[Pxc] pxc and pxcdd libraries anyone ?

Alessandro Rubini rubini@gnu.org
Sat, 9 Sep 2000 00:50:05 +0200


> I know, some things suck, some just don't work (e.g. exporting a BMP image),
> but to me the overall design seems sound - especially compared to other
> frame grabber SDKs I've seen. 

Well, I've no such experience, I've never written anything under windows.
 
> For example, I like the simple way the API implements
> asynchronous grabbing, without forcing you to use some ring
> buffer structure and associated locks as others do. 
> It's as simple as

Ok, I don't have similar functionalities (yet). 

> What exactly you don't like?

Name space pollution, for instance. I didn't understand all the
methods are fields of a grabber object ("pxc->Grab()" is good, while
"Grab()" is not). And other stuff that presumes exclusive access to
the device or too PC-specific. But, as I reported, I didn't ever use
that stuff.

> Yup, a library is exactly what I have in mind. It sits on top of your
> driver and provides a drop-in replacement for Imagenation's higher-level 
> APIs.

... as long as the low-level functionality is implemented :)

> Again, I am not quite clear about the compatibility bit - compatible 
> with what other library? 

the dos/windows ones.
 
> Does your application use an X server extension (MIT-SHM?), or do
> you just copy the pixels into a pixmap and pass it to the server?

Nothing at all. I don't like graphics programming and have no
experience with it. My live video stuff just uses an image widget and
tells it to read a pgm or ppm file from /dev. Nothing fancy but tool a
few minutes to implement.

I you want real live-video, you should use video-for-linux.
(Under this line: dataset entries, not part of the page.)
(* ===== verification/Timer.v ===== *)
(** * Time and timer events

    [kernel/time/time.c] and [include/rendezvos/time.h]: the timer queue of one
    CPU, a red-black tree of the earliest event per deadline, with the events of
    the same deadline on a ring around it; the timer interrupt; and the unit
    conversions.  An event is addressed by its first field [node]; [event_tree]
    holds the nodes, [same_expired] the rings, both under the address of the
    event.  Ports and messages are reached through [TimerPorts], and [clock k]
    is what the [k]-th read of the hardware counter returns.  A result [None] is
    a call that has not returned. *)
From S2P Require Import Prelude ListH RbTree.

Definition time_after (a b : Z) : bool := i64 (i64 b - i64 a) <? 0.
Definition time_after_eq (a b : Z) : bool := i64 (i64 b - i64 a) <=? 0.
Definition time_before (a b : Z) : bool := time_after b a.
Definition time_before_eq (a b : Z) : bool := time_after_eq b a.

Record rendezvos_timer_event := mk_event { expired : Z; periodic_gap : Z; wait_port : Z; delivery_token : Z }.
Record timers := mk_timers { event_tree : rb_tree; same_expired : lheap; events : Z -> rendezvos_timer_event }.

Definition set_tree (s : rb_tree) (T : timers) : timers := mk_timers s (same_expired T) (events T).
Definition set_rings (h : lheap) (T : timers) : timers := mk_timers (event_tree T) h (events T).
Definition set_event (ev : Z) (e : rendezvos_timer_event) (T : timers) : timers :=
  mk_timers (event_tree T) (same_expired T) (<[ev := e]> (events T)).
Definition set_expired (ev v : Z) (T : timers) : timers :=
  let e := events T ev in set_event ev (mk_event v (periodic_gap e) (wait_port e) (delivery_token e)) T.
Definition set_wait_port (ev v : Z) (T : timers) : timers :=
  let e := events T ev in set_event ev (mk_event (expired e) (periodic_gap e) v (delivery_token e)) T.

(** ** The queue *)

Definition TREE_FUEL : nat := 256.
Definition KMSG_OP_SYSTEM_TIMER_EXPIRE : Z := 3.
Definition KMSG_OP_SYSTEM_TIMER_CANCEL : Z := 4.

Definition timer_event_is_rb_head (event : Z) (T : timers) : bool :=
  (rb_root (event_tree T) =? event) || negb (RB_PARENT (event_tree T) event =? NULL).
Definition timer_event_is_linked (event : Z) (T : timers) : bool :=
  timer_event_is_rb_head event T ||
  (list_node_is_valid (same_expired T) event && negb (list_node_is_detached (same_expired T) event)).

Fixpoint find_loop (fuel : nat) (T : timers) (node at_time : Z) : Z :=
  match fuel with
  | O => NULL
  | S fuel' =>
    if node =? NULL then NULL
    else if time_before at_time (expired (events T node)) then find_loop fuel' T (lc (event_tree T) node) at_time
    else if time_before (expired (events T node)) at_time then find_loop fuel' T (rc (event_tree T) node) at_time
    else node
  end.
Definition timer_event_rb_tree_find (at_time : Z) (T : timers) : Z := find_loop TREE_FUEL T (rb_root (event_tree T)) at_time.

Fixpoint insert_loop (fuel : nat) (at_time : Z) (new : rb_link) (parent : Z) (T : timers) : option (rb_link * Z) :=
  match fuel with
  | O => None
  | S fuel' =>
    if link_get new (event_tree T) =? NULL then Some (new, parent)
    else
      let parent := link_get new (event_tree T) in
      if time_before at_time (expired (events T parent)) then insert_loop fuel' at_time (LLeft parent) parent T
      else if time_before (expired (events T parent)) at_time then insert_loop fuel' at_time (LRight parent) parent T
      else None
  end.
Definition timer_event_rb_tree_insert (event : Z) (T : timers) : Z * timers :=
  match insert_loop TREE_FUEL (expired (events T event)) LRoot NULL T with
  | None => (- E_IN_PARAM, T)
  | Some (new, parent) =>
    (REND_SUCCESS, set_tree (RB_SolveDoubleRed TREE_FUEL event (RB_Link_Node event parent new (event_tree T))) T)
  end.
Definition timer_event_rb_tree_remove (event : Z) (T : timers) : timers :=
  let s := RB_Remove TREE_FUEL event (event_tree T) in
  let s := set_bh event 0 (set_pc event 0 s) in
  set_tree (set_left event NULL (set_right event NULL s)) T.
Definition timer_event_rb_tree_first (T : timers) : Z :=
  let node := rb_root (event_tree T) in
  if node =? NULL then NULL else leftmost TREE_FUEL (event_tree T) node.

Definition rendezvos_timer_event_exist_inner (event : Z) (T : timers) : bool := timer_event_is_linked event T.
Definition rendezvos_timer_event_add_inner (event expires_at : Z) (T : timers) : Z * timers :=
  if timer_event_is_linked event T then (- E_IN_PARAM, T)
  else if (periodic_gap (events T event) =? 0) && (wait_port (events T event) =? NULL) then (- E_IN_PARAM, T)
  else
    let T := set_expired event expires_at T in
    let head := timer_event_rb_tree_find (expired (events T event)) T in
    if negb (head =? NULL) then (REND_SUCCESS, set_rings (list_add_tail (same_expired T) event head) T)
    else timer_event_rb_tree_insert event (set_rings (INIT_LIST_HEAD (same_expired T) event) T).
Definition rendezvos_timer_event_del_inner (event : Z) (T : timers) : Z * timers :=
  if timer_event_is_rb_head event T then
    if list_empty (same_expired T) event then (REND_SUCCESS, timer_event_rb_tree_remove event T)
    else
      let succ := next (same_expired T event) in
      let T := set_rings (list_del (same_expired T) event) T in
      let T := timer_event_rb_tree_remove event T in
      (REND_SUCCESS, snd (timer_event_rb_tree_insert succ T))
  else if list_node_is_valid (same_expired T) event && negb (list_node_is_detached (same_expired T) event) then
    (REND_SUCCESS, set_rings (list_del_init (same_expired T) event) T)
  else (- E_REND_NOFOUND, T).
Definition rendezvos_timer_event_add (event expires_at : Z) (T : timers) : Z * timers := rendezvos_timer_event_add_inner event expires_at T.
Definition rendezvos_timer_event_del (event : Z) (T : timers) : Z * timers := rendezvos_timer_event_del_inner event T.
Definition rendezvos_timer_event_change (event expires_at : Z) (T : timers) : Z * timers :=
  let '(res, T) := rendezvos_timer_event_del_inner event T in
  if res =? REND_SUCCESS then rendezvos_timer_event_add_inner event expires_at T else (res, T).
Definition rendezvos_timer_event_exist (event : Z) (T : timers) : bool := rendezvos_timer_event_exist_inner event T.

(** ** Events and their ports *)

Definition SYS_TIME_MS_PER_INT : Z := 10.
Definition INT_PER_SECOND : Z := 1000 / SYS_TIME_MS_PER_INT.

(** what the timers ask of ports and messages *)
Class TimerPorts (P : Type) := {
  port_ref_get : Z -> P -> bool * P;                         (* ref_get_not_zero(&port->refcount) *)
  port_ref_put : Z -> P -> option P;                         (* ref_put(&port->refcount, free_message_port_ref) *)
  event_kmsg : Z -> Z -> Z -> bool -> P -> option (Z * P)    (* timer_event_deliver_kmsg *)
}.

Section Events.
Context {P : Type} `{TimerPorts P}.
Implicit Types (T : timers) (st : P).

(** [memset] of the whole event *)
Definition clear_event (event : Z) T : timers :=
  mk_timers (upd event (mk_rb 0 0 NULL NULL) (event_tree T)) (<[event := mk_le NULL NULL]> (same_expired T))
    (<[event := mk_event 0 0 NULL 0]> (events T)).
Definition rendezvos_timer_event_init (event gap port token : Z) T st : Z * timers * P :=
  if event =? NULL then (- E_IN_PARAM, T, st)
  else if (gap =? 0) && (port =? NULL) then (- E_IN_PARAM, T, st)
  else if negb (gap =? 0) && negb (port =? NULL) then (- E_IN_PARAM, T, st)
  else
    let '(ok, st) := if gap =? 0 then port_ref_get port st else (true, st) in
    if negb ok then (- E_REND_IPC, T, st)
    else
      let T := clear_event event T in
      let T := set_rings (INIT_LIST_HEAD (same_expired T) event) T in
      (REND_SUCCESS, set_event event (mk_event (expired (events T event)) gap port token) T, st).
Definition rendezvos_timer_event_fini (event : Z) T st : option (Z * timers * P) :=
  if negb (periodic_gap (events T event) =? 0) then Some (- E_IN_PARAM, T, st)
  else
    let T := if rendezvos_timer_event_exist_inner event T then snd (rendezvos_timer_event_del_inner event T) else T in
    if negb (wait_port (events T event) =? NULL) then
      st ← port_ref_put (wait_port (events T event)) st;
      Some (REND_SUCCESS, set_wait_port event NULL T, st)
    else Some (REND_SUCCESS, T, st).
Definition rendezvos_timer_event_cancel (event : Z) T st : option (Z * timers * P) :=
  if (event =? NULL) || negb (periodic_gap (events T event) =? 0) || (wait_port (events T event) =? NULL) then Some (- E_IN_PARAM, T, st)
  else
    let T := if rendezvos_timer_event_exist_inner event T then snd (rendezvos_timer_event_del_inner event T) else T in
    '(err, st) ← event_kmsg (wait_port (events T event)) KMSG_OP_SYSTEM_TIMER_CANCEL (delivery_token (events T event)) false st;
    Some (err, T, st).

(** ** The interrupt *)

(** per-CPU data and the clock's globals; [reads] counts the reads of the
    counter, [armed] logs the calls of [arch_reset_timer] *)
Record cpu_time := mk_time {
  queue : timers; ker : P; reads : nat; tick_cnt : Z; armed : list Z;
  boot_base_time : Z; heartbeat_event : Z; clock_hz : Z; jeffy_ticks : Z; heartbeat_gap : Z
}.
Implicit Types c : cpu_time.
Context (clock : nat -> Z).
Definition set_queue T c : cpu_time :=
  mk_time T (ker c) (reads c) (tick_cnt c) (armed c) (boot_base_time c) (heartbeat_event c) (clock_hz c) (jeffy_ticks c) (heartbeat_gap c).
Definition set_ker st c : cpu_time :=
  mk_time (queue c) st (reads c) (tick_cnt c) (armed c) (boot_base_time c) (heartbeat_event c) (clock_hz c) (jeffy_ticks c) (heartbeat_gap c).
Definition set_tick_cnt v c : cpu_time :=
  mk_time (queue c) (ker c) (reads c) v (armed c) (boot_base_time c) (heartbeat_event c) (clock_hz c) (jeffy_ticks c) (heartbeat_gap c).
Definition arch_reset_timer (gap : Z) c : cpu_time :=
  mk_time (queue c) (ker c) (reads c) (tick_cnt c) (armed c ++ [gap]) (boot_base_time c) (heartbeat_event c) (clock_hz c) (jeffy_ticks c) (heartbeat_gap c).
Definition arch_timer_read c : Z * cpu_time :=
  (clock (reads c), mk_time (queue c) (ker c) (S (reads c)) (tick_cnt c) (armed c) (boot_base_time c) (heartbeat_event c) (clock_hz c) (jeffy_ticks c) (heartbeat_gap c)).

(** [hz]: the counter's frequency, [gap]: the result of [arch_init_timer]; [None]
    is a panic.  The handler's registration and the calibration of the delay
    loop are left out. *)
Definition rendezvos_time_init (is_bsp : bool) (gap hz : Z) c : option cpu_time :=
  let T := set_tree (set_root NULL (event_tree (queue c))) (queue c) in
  let '(now, c) := arch_timer_read c in
  let c := mk_time T (ker c) (reads c) 0 (armed c) now (heartbeat_event c) (clock_hz c) (jeffy_ticks c) gap in
  let '(err, T, st) := rendezvos_timer_event_init (heartbeat_event c) gap NULL 0 (queue c) (ker c) in
  if negb (err =? REND_SUCCESS) then None
  else
    let '(err, T) := rendezvos_timer_event_add (heartbeat_event c) (u64 (boot_base_time c + gap)) T in
    if negb (err =? REND_SUCCESS) then None
    else
      let c := set_ker st (set_queue T c) in
      Some (if is_bsp
            then mk_time (queue c) (ker c) (reads c) (tick_cnt c) (armed c) (boot_base_time c) (heartbeat_event c) hz
                   (if hz / INT_PER_SECOND =? 0 then 1 else hz / INT_PER_SECOND) (heartbeat_gap c)
            else c).

(** one expired event *)
Definition fire (current_event now : Z) c : option cpu_time :=
  let T := queue c in
  if negb (periodic_gap (events T current_event) =? 0) then
    let '(_, T) := rendezvos_timer_event_change current_event (u64 (now + periodic_gap (events T current_event))) T in
    let c := set_queue T c in
    Some (if (current_event =? heartbeat_event c) && negb (clock_hz c =? 0)
          then set_tick_cnt (u64 (now - boot_base_time c) / jeffy_ticks c) c else c)
  else
    '(e, st) ← event_kmsg (wait_port (events T current_event)) KMSG_OP_SYSTEM_TIMER_EXPIRE (delivery_token (events T current_event)) true (ker c);
    if e =? REND_SUCCESS then '(_, T, st) ← rendezvos_timer_event_fini current_event T st; Some (set_queue T (set_ker st c))
    else let '(_, T) := rendezvos_timer_event_change current_event (u64 (now + 1)) T in Some (set_queue T (set_ker st c)).
Fixpoint irq_loop (fuel : nat) c : option cpu_time :=
  match fuel with
  | O => None
  | S fuel' =>
    let current_event := timer_event_rb_tree_first (queue c) in
    if current_event =? NULL then Some c
    else
      let '(now, c) := arch_timer_read c in
      if time_before now (expired (events (queue c) current_event)) then Some c
      else c ← fire current_event now c; irq_loop fuel' c
  end.
Definition rendezvos_do_time_irq (fuel : nat) c : option cpu_time :=
  c ← irq_loop fuel c;
  let '(now, c) := arch_timer_read c in
  let next_event := timer_event_rb_tree_first (queue c) in
  if next_event =? NULL then Some (arch_reset_timer (heartbeat_gap c) c)
  else
    let next_event_gap := if time_before now (expired (events (queue c) next_event)) then u64 (expired (events (queue c) next_event) - now) else 1 in
    Some (arch_reset_timer next_event_gap c).

(** [base]: the boot time of the first CPU *)
Definition jeffies_get (base : Z) c : Z * cpu_time :=
  if clock_hz c =? 0 then (0, c) else let '(now, c) := arch_timer_read c in (i64 (u64 (now - base) / jeffy_ticks c), c).
Definition rendezvos_time_now c : Z * cpu_time := let '(now, c) := arch_timer_read c in (u64 (now - boot_base_time c), c).
End Events.
Arguments cpu_time : clear implicits.

(** ** Units *)

Definition rendezvos_time_count_to_us (clock_hz count : Z) : Z :=
  if clock_hz =? 0 then 0 else u64 (u64 (count / clock_hz * 1000000) + u64 (count mod clock_hz * 1000000) / clock_hz).
Definition rendezvos_time_count_to_ms (clock_hz count : Z) : Z :=
  if clock_hz =? 0 then 0 else u64 (u64 (count / clock_hz * 1000) + u64 (count mod clock_hz * 1000) / clock_hz).
Definition rendezvos_time_us_to_count (clock_hz us : Z) : Z := if clock_hz =? 0 then 0 else u64 (us * clock_hz) / 1000000.
Definition rendezvos_time_ms_to_count (clock_hz ms : Z) : Z := if clock_hz =? 0 then 0 else u64 (ms * clock_hz) / 1000.

(** ** Busy waiting

    The results are the rounds of [loop_delay]. *)

Definition UDELAY_MUL : Z := 2147 * INT_PER_SECOND + 483648 * INT_PER_SECOND / 1000000.
Definition UDELAY_SHIFT : Z := 31.
Definition UDELAY_MAX : Z := 2000.
Definition __udelay (lpj us : Z) : Z := Z.shiftr (u64 (lpj * us * UDELAY_MUL)) UDELAY_SHIFT.
Fixpoint _udelay (uml lpj us : Z) (fuel : nat) : option Z :=
  if UDELAY_MAX <=? us then
    match fuel with O => None | S fuel' => rest ← _udelay uml lpj (us - UDELAY_MAX) fuel'; Some (uml + rest) end
  else Some (__udelay lpj us).
Definition udelay_max_loop (loop_per_jeffies : Z) : Z := Z.shiftr (u64 (loop_per_jeffies * UDELAY_MAX * UDELAY_MUL)) UDELAY_SHIFT.
Definition udelay (loop_per_jeffies us : Z) (fuel : nat) : option Z := _udelay (udelay_max_loop loop_per_jeffies) loop_per_jeffies us fuel.
Definition mdelay (loop_per_jeffies ms : Z) (fuel : nat) : option Z := _udelay (udelay_max_loop loop_per_jeffies) loop_per_jeffies (u64 (ms * 1000)) fuel.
But
writing/maintaining such a mixed grab/display driver is a nightmare,
not something I can afford at all. I went my way since I needed
features that were not available in the video-for-linux
implementation.

While my driver is not as full-features as it may be, I now have
another person looking over it, so some glitches will be sorted
out and mid-implemented features will finally see the light.